Basic usage: ./sopang [options] <input text file> <input pattern file>

Input text file (positional parameter 1 or named parameter -i or --in-text-file) should contain the elastic-degenerate text in the format {A,C,}GAAT{AT,A}ATT. Input pattern file (positional parameter 2 or named parameter -I or --in-pattern-file) should contain the list of patterns, each of the same length, separated with newline characters. Attached as part of this package is a script run_all.sh, which allows for processing multiple input text (chromosome) and pattern files.

End-to-end tests are located in the end_to_end_tests folder and they can be run using the run_tests.sh script in that folder. Unit tests are located in the unit_tests folder and they can be run by issuing the make run command in that folder.

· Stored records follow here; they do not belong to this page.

(* ===== verification/RuntimeProfileSpec.v ===== *)
(** * Properties of runtime profiles

    Exact conversions between float64 and rationals, and the round trip of a profile
    through its canonical document. *)
From Stdlib Require Import SpecFloat QArith.
From S2P Require Import Prelude GoText Json Float64 RuntimeProfile.

#[local] Open Scope Z_scope.

(** ** Exact conversions *)
Lemma digits_log2 p : Zpos (digits2_pos p) = Z.log2 (Zpos p) + 1.
Proof.
  induction p as [p IH|p IH|]; [..|done]; cbn [digits2_pos]; rewrite Pos2Z.inj_succ, IH.
  - rewrite Pos2Z.inj_xI, Z.log2_succ_double by lia. lia.
  - rewrite Pos2Z.inj_xO, Z.log2_double by lia. lia.
Qed.

(** An even mantissa one bit too long is rounded exactly. *)
Lemma round_exact s p e :
  fexp prec emax (Z.log2 (Zpos p) + 2 + e) = e + 1 -> e + 1 <= emax - prec ->
  binary_round_aux prec emax s (Zpos p~0) e loc_Exact = S754_finite s p (e + 1).
Proof.
  intros Hf He. unfold binary_round_aux, shr_fexp. cbn [Zdigits2 digits2_pos].
  rewrite Pos2Z.inj_succ, digits_log2, Z.add_succ_l.
  replace (Z.succ (Z.log2 (Zpos p) + 1 + e)) with (Z.log2 (Zpos p) + 2 + e) by lia. rewrite Hf.
  replace (e + 1 - e) with 1 by lia. cbn [shr_record_of_loc shr SpecFloat.iter_pos shr_1 orb shr_m loc_of_shr_record round_nearest_even].
  cbn [Zdigits2]. rewrite digits_log2.
  replace (Z.log2 (Zpos p) + 1 + (e + 1)) with (Z.log2 (Zpos p) + 2 + e) by lia. rewrite Hf.
  replace (e + 1 - (e + 1)) with 0 by lia. cbn [shr shr_m].
  by rewrite (proj2 (Z.leb_le _ _) He).
Qed.

(** A dyadic rational whose numerator has at most 53 bits is a float64. *)
Lemma dyadic_exact s m k :
  Z.log2 (Zpos m) <= 52 -> 0 <= k <= 1000 ->
  exists p, Zpos p = Zpos m * 2 ^ (52 - Z.log2 (Zpos m))
    /\ SFdiv prec emax (S754_finite s m 0) (S754_finite false (Z.to_pos (2 ^ k)) 0)
       = S754_finite s p (Z.log2 (Zpos m) - 52 - k).
Proof.
  intros Hm Hk. set (l := Z.log2 (Zpos m)) in *. assert (0 <= l) as Hl by apply Z.log2_nonneg.
  assert (0 < 2 ^ (52 - l)) as Hpow by (apply Z.pow_pos_nonneg; lia).
  exists (Z.to_pos (Zpos m * 2 ^ (52 - l))). rewrite Z2Pos.id by lia. split; [done|].
  assert (0 < 2 ^ k) as Hk2 by (apply Z.pow_pos_nonneg; lia).
  unfold SFdiv, SFdiv_core_binary. cbn [Zdigits2]. rewrite !digits_log2, Z2Pos.id by done.
  rewrite Z.log2_pow2 by lia. fold l.
  assert (Z.min (fexp prec emax (l + 1 + 0 - (k + 1 + 0))) (0 - 0) = l - k - 53) as ->.
  { unfold fexp, emin, prec, emax. lia. }
  replace (0 - 0 - (l - k - 53)) with (53 - l + k) by lia.
  assert (match 53 - l + k with Z0 => Zpos m | Zpos _ => Z.shiftl (Zpos m) (53 - l + k) | Zneg _ => 0 end
    = (Zpos m * 2 ^ (53 - l)) * 2 ^ k) as ->.
  { destruct (53 - l + k) eqn:E; try lia. rewrite <-E, Z.shiftl_mul_pow2, Z.pow_add_r by lia. lia. }
  assert (Z.div_eucl (Zpos m * 2 ^ (53 - l) * 2 ^ k) (2 ^ k) = (Zpos m * 2 ^ (53 - l), 0)) as ->.
  { pose proof (Z.div_mul (Zpos m * 2 ^ (53 - l)) (2 ^ k) ltac:(lia)) as Hq.
    pose proof (Z.mod_mul (Zpos m * 2 ^ (53 - l)) (2 ^ k) ltac:(lia)) as Hr.
    unfold Z.div, Z.modulo in Hq, Hr. destruct (Z.div_eucl _ _). by subst. }
  assert (new_location (2 ^ k) 0 = loc_Exact) as ->.
  { unfold new_location, new_location_even, new_location_odd. by destruct (Z.even _). }
  replace (Zpos m * 2 ^ (53 - l)) with (Zpos (xO (Z.to_pos (Zpos m * 2 ^ (52 - l))))).
  2: { rewrite Pos2Z.inj_xO, Z2Pos.id by lia. replace (53 - l) with (Z.succ (52 - l)) by lia. rewrite Z.pow_succ_r by lia. lia. }
  rewrite xorb_false_r, round_exact.
  - f_equal. lia.
  - rewrite Z2Pos.id, Z.log2_mul_pow2 by lia. fold l. unfold fexp, emin, prec, emax. lia.
  - unfold emax, prec. lia.
Qed.

Lemma f_of_integer n : 0 < n < 2 ^ 53 ->
  exists p, Zpos p = n * 2 ^ (52 - Z.log2 n) /\ f_of_Q (inject_Z n) = S754_finite false p (Z.log2 n - 52).
Proof.
  intros Hn. destruct n as [|m|m]; [lia| |lia].
  destruct (dyadic_exact false m 0) as (p & Hp & Hd); [|lia|].
  { assert (Z.log2 (Zpos m) < 53); [|lia]. apply Z.log2_lt_pow2; lia. }
  exists p. split; [done|]. unfold f_of_Q. cbn [inject_Z Qnum Qden].
  rewrite Z.sub_0_r in Hd. exact Hd.
Qed.

Lemma f_of_small_integer n : 0 <= n < 2 ^ 53 ->
  f_integral (f_of_Q (inject_Z n)) = true /\ f_trunc (f_of_Q (inject_Z n)) = Some n
  /\ f_lt (f_of_Z max_int64) (f_of_Q (inject_Z n)) = false /\ f_lt (f_of_Q (inject_Z n)) (f_of_Z min_int64) = false.
Proof.
  intros Hn. destruct (decide (n = 0)) as [->|Hne]; [done|].
  destruct (f_of_integer n) as (p & Hp & ->); [lia|].
  assert (0 <= Z.log2 n) by apply Z.log2_nonneg. assert (Z.log2 n < 53) as Hl by (apply Z.log2_lt_pow2; lia).
  assert (0 < 2 ^ (52 - Z.log2 n)) by (apply Z.pow_pos_nonneg; lia).
  unfold f_integral, f_trunc, f_lt, SFltb. cbn [cond_Zopp]. split_and!.
  - apply orb_true_iff. destruct (Z.leb_spec 0 (Z.log2 n - 52)); [by left|right].
    replace (- (Z.log2 n - 52)) with (52 - Z.log2 n) by lia. rewrite Hp, Z.mod_mul by lia. done.
  - destruct (Z.leb_spec 0 (Z.log2 n - 52)).
    + rewrite Hp. replace (52 - Z.log2 n) with 0 by lia. replace (Z.log2 n - 52) with 0 by lia. f_equal. lia.
    + replace (- (Z.log2 n - 52)) with (52 - Z.log2 n) by lia. by rewrite Hp, Z.div_mul by lia.
  - change (f_of_Z max_int64) with (S754_finite false 4503599627370496 11). cbn [SFcompare].
    destruct (Z.compare_spec 11 (Z.log2 n - 52)); [lia|lia|done].
  - done.
Qed.

Lemma int64Value_jint values fallback k n :
  assoc k values = Some (jint n) -> 0 <= n < 2 ^ 53 -> int64Value values fallback [k] = Some n.
Proof.
  intros Hk Hn. unfold int64Value, floatValue. rewrite Hk. unfold jint.
  destruct (f_of_small_integer n Hn) as (-> & -> & -> & ->). cbn. unfold to_int64, in_int64, min_int64, max_int64.
  by rewrite (proj2 (Z.leb_le _ _)), (proj2 (Z.leb_le _ _)) by lia.
Qed.

(** A float between 1 and 64 is read back from its exact value. *)
Lemma cpu_roundtrip f :
  valid_binary prec emax f = true -> f_to_Q f <> None -> f_lt f (f_of_Z 1) = false -> f_lt (f_of_Z 64) f = false ->
  exists q, float_json f = JNum q /\ f_of_Q q = f.
Proof.
  change (f_of_Z 1) with (S754_finite false 4503599627370496 (-52)).
  change (f_of_Z 64) with (S754_finite false 4503599627370496 (-46)).
  destruct f as [[]|[]| |[] m e]; try done. unfold f_lt, SFltb, SFcompare. intros Hv _ H1 H2.
  assert (-52 <= e) as He1 by (destruct (Z.compare_spec e (-52)); lia || done).
  assert (e <= -46) as He2 by (destruct (Z.compare_spec (-46) e); lia || done).
  unfold valid_binary, bounded, canonical_mantissa in Hv. apply andb_true_iff in Hv as [Hv%Z.eqb_eq _].
  rewrite digits_log2 in Hv. unfold fexp, emin, prec, emax in Hv. assert (Z.log2 (Zpos m) = 52) as Hl by lia.
  destruct e as [|e|k]; try lia. eexists. split; [reflexivity|].
  unfold f_of_Q. cbn [cond_Zopp Qnum Qden].
  destruct (dyadic_exact false m (Zpos k)) as (p & Hp & Hd); [lia|lia|].
  rewrite Hl in Hp, Hd. assert (p = m) as -> by (change (52 - 52) with 0 in Hp; lia).
  replace (Pos.pow 2 k) with (Z.to_pos (2 ^ Zpos k)) by (rewrite <-Pos2Z.inj_pow; done).
  rewrite Hd. f_equal.
Qed.

(** ** Round trip *)
Lemma Validate_bounds p : Validate p = true ->
  f_lt (rp_ContainerCPUCores p) (f_of_Z 1) = false /\ f_lt (f_of_Z 64) (rp_ContainerCPUCores p) = false
  /\ 2048 <= rp_ContainerMemoryMB p <= 262144 /\ 1 <= rp_GuestCPUCores p <= 32
  /\ 1536 <= rp_GuestMemoryMB p <= rp_ContainerMemoryMB p - 512 /\ 2048 <= rp_DataDiskMB p <= 1048576
  /\ 0 <= rp_ImageDiskMB p /\ 320 <= rp_Width p <= 4320 /\ 480 <= rp_Height p <= 7680 /\ 120 <= rp_DensityDPI p <= 960
  /\ 128 <= rp_VMHeapMB p <= rp_GuestMemoryMB p / 2
  /\ rp_Graphics p ∈ [GraphicsAuto; GraphicsHost; GraphicsSoftware].
Proof.
  unfold Validate, within_limits. rewrite andb_true_iff, negb_true_iff, !orb_false_iff, !Z.ltb_ge, bool_decide_eq_true.
  intros (H & Hg). destruct_and? H. rewrite Z.quot_div_nonneg in * by lia. split_and!; done || lia.
Qed.

Lemma graphics_roundtrip g : g ∈ [GraphicsAuto; GraphicsHost; GraphicsSoftware] -> ToLower (TrimSpace g) = g.
Proof.
  intros [->|[->|[->|[]%elem_of_nil]%elem_of_cons]%elem_of_cons]%elem_of_cons; vm_compute; reflexivity.
Qed.

(** C40: a profile survives its canonical document.  Every profile that validates, with a
    finite number of cores and an image size below 2^53 MB, is parsed back from its own
    document, cores and derived guest sizes included; so storing a parsed profile and
    parsing it again never changes it. *)
Theorem profile_roundtrip (p : Profile) :
  Validate p = true -> marshals p = true -> valid_binary prec emax (rp_ContainerCPUCores p) = true ->
  rp_ImageDiskMB p < 2 ^ 53 -> Parse (Map p) = Some p.
Proof.
  intros Hv Hm%bool_decide_eq_true Hb Hi. pose proof (Validate_bounds _ Hv) as (H1 & H64 & Hbounds). destruct_and? Hbounds.
  assert (rp_GuestMemoryMB p / 2 <= rp_GuestMemoryMB p) by (apply Z.div_le_upper_bound; lia).
  destruct (cpu_roundtrip (rp_ContainerCPUCores p)) as (q & Hq & Hf); [done| |done|done|].
  { destruct Hm as [x Hx]. by rewrite Hx. }
  unfold Parse. replace (floatValue (Map p) _ _) with (Some (rp_ContainerCPUCores p)).
  2: { unfold floatValue. change (assoc "container_cpu_cores" (Map p)) with (Some (float_json (rp_ContainerCPUCores p))).
       by rewrite Hq, Hf. }
  replace (int64Value (Map p) (rp_ContainerMemoryMB Default) _) with (Some (rp_ContainerMemoryMB p)).
  2: { symmetry. unfold int64Value, floatValue. change (assoc "container_memory_mb" (Map p)) with (Some (jint (rp_ContainerMemoryMB p))).
       apply (int64Value_jint (Map p) 0 "container_memory_mb"); [done|lia]. }
  cbn [bind_opt]. repeat (erewrite int64Value_jint by (reflexivity || lia); cbn [bind_opt]).
  unfold sized_guest. change (hasAny (Map p) ["guest_cpu_cores"]) with true. change (hasAny (Map p) ["guest_memory_mb"]) with true.
  cbv iota zeta. unfold graphics_of. change (assoc "graphics" (Map p)) with (Some (JStr (rp_Graphics p))). cbv iota.
  rewrite graphics_roundtrip by done. cbn [bind_opt].
  transitivity (if Validate p then Some p else None); [destruct p; reflexivity|by rewrite Hv].
Qed.

Definition sample_profile : Profile := default Default (Parse [("cpu", JStr "2.5"); ("memory_mb", jint 6144)]).

Example profile_roundtrip_witness : Parse (Map sample_profile) = Some sample_profile.
Proof. apply (profile_roundtrip sample_profile); vm_compute; reflexivity. Defined.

Command-line parameter description

Short name Long name Parameter description
-d --dump dump input file info and throughput to output file (useful for throughput testing)
-D --dump-indexes dump resulting indexes (full results) to stdout
-h --help display help message
  --help-verbose display verbose help message
-i --in-text-file arg input text file path (positional arg 1)
-I --in-pattern-file arg input pattern file path (positional arg 2)
-k --approx arg perform approximate search (Hamming distance) for k errors (preliminary, max pattern length = 12)
-o --out-file arg output file path (default = res.txt)
-p --pattern-count arg maximum number of patterns read from top of the patterns file
-v --version display version info

Testing

Testing on human genome and synthetic data.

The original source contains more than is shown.